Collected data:
(* ===== verification/Types.v ===== *)
(** * Types, type references and concrete values: compiler/core/types.go

    Built-in types, references to types and values, literals, and the rules
    that say which value may be assigned to a variable of which type.  A
    pointer to a user-defined type is a [UserDefinedType] record: what a
    reference consults of the type it resolved to, with the address that
    makes two of them the same object; other pointers are plain addresses.  Go's dynamic checks (a type assertion
    on another dynamic type, an explicit [panic]) are [None]. *)
From Stdlib Require Import SpecFloat.
From S2P Require Export Tokens.

(** ** Kinds *)
Inductive TypeKind : Type :=
| TypeKindSimple | TypeKindString | TypeKindArray | TypeKindMap
| TypeKindHandle | TypeKindUserDefined.

Inductive SimpleType : Type :=
| SimpleTypeBool | SimpleTypeDouble | SimpleTypeFloat
| SimpleTypeInt8 | SimpleTypeInt16 | SimpleTypeInt32 | SimpleTypeInt64
| SimpleTypeUInt8 | SimpleTypeUInt16 | SimpleTypeUInt32 | SimpleTypeUInt64.
#[export] Instance SimpleType_eq_dec : EqDecision SimpleType.
Proof. solve_decision. Defined.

Task prompt: Using the records above, please repeat the line with "on another dynamic" and every line after it exactly, and give no other text.

Solution for this problem:
    on another dynamic type, an explicit [panic]) are [None]. *)
From Stdlib Require Import SpecFloat.
From S2P Require Export Tokens.

(** ** Kinds *)
Inductive TypeKind : Type :=
| TypeKindSimple | TypeKindString | TypeKindArray | TypeKindMap
| TypeKindHandle | TypeKindUserDefined.

Inductive SimpleType : Type :=
| SimpleTypeBool | SimpleTypeDouble | SimpleTypeFloat
| SimpleTypeInt8 | SimpleTypeInt16 | SimpleTypeInt32 | SimpleTypeInt64
| SimpleTypeUInt8 | SimpleTypeUInt16 | SimpleTypeUInt32 | SimpleTypeUInt64.
#[export] Instance SimpleType_eq_dec : EqDecision SimpleType.
Proof. solve_decision. Defined.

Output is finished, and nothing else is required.